#### [Information given]
= = = = = = =

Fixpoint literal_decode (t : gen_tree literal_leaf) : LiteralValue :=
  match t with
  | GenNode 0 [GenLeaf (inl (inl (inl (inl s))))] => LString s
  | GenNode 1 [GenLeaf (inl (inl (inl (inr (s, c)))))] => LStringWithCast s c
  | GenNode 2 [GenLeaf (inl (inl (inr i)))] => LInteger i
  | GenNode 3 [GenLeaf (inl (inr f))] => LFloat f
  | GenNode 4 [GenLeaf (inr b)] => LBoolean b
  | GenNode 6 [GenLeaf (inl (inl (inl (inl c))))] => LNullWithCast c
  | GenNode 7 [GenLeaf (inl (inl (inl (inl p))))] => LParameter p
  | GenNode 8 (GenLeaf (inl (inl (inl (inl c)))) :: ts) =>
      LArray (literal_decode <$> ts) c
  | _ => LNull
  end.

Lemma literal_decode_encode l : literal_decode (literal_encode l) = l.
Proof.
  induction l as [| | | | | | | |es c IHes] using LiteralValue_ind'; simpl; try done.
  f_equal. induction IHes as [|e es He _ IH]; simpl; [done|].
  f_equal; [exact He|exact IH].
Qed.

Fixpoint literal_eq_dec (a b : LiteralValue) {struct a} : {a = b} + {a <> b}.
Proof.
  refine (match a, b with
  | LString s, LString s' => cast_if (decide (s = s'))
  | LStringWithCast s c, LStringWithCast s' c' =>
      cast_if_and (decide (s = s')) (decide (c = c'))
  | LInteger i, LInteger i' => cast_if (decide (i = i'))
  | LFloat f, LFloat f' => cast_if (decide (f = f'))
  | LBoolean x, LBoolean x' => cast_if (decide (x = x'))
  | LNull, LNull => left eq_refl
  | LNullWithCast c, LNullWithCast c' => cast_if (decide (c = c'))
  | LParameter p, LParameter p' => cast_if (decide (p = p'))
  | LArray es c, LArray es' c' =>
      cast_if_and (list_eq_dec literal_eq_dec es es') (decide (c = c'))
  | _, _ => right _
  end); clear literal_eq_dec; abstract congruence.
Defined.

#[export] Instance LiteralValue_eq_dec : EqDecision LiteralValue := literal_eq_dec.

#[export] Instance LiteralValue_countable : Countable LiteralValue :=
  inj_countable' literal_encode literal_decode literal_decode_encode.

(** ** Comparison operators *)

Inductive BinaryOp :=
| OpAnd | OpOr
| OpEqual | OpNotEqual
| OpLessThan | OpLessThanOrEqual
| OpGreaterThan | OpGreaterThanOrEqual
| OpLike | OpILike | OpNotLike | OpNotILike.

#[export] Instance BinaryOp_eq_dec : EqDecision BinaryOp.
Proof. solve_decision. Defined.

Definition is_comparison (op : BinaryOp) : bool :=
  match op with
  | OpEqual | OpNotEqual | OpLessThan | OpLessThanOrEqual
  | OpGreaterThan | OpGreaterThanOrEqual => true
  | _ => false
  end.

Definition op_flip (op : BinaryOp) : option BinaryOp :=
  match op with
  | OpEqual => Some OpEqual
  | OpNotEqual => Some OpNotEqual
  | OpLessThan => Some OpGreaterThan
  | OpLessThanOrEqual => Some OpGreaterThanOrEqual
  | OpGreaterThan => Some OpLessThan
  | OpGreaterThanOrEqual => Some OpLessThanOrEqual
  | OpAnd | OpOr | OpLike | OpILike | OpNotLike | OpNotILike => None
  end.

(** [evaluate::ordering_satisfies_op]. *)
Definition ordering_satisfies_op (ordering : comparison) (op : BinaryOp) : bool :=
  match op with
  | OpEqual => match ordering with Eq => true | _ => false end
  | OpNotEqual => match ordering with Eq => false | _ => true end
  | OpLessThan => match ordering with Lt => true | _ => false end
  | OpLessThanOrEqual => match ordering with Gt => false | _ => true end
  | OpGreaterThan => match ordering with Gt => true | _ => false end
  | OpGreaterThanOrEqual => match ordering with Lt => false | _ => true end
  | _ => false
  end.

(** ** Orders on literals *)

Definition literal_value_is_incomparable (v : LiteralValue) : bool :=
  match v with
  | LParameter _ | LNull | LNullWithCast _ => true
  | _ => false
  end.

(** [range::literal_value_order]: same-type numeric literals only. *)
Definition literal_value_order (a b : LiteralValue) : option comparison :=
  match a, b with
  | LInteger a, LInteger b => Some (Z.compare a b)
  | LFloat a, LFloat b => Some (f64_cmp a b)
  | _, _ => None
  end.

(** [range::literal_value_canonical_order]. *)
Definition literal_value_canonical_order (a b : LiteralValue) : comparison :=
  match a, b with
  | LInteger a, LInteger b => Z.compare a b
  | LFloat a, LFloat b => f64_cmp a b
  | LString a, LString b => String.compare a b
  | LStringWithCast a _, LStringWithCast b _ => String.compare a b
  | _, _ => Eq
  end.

= = = = = = =

#### [Task objective]
Return the number of lines in the records holding the string "false", without any other words.

#### [Output for this exercise]
9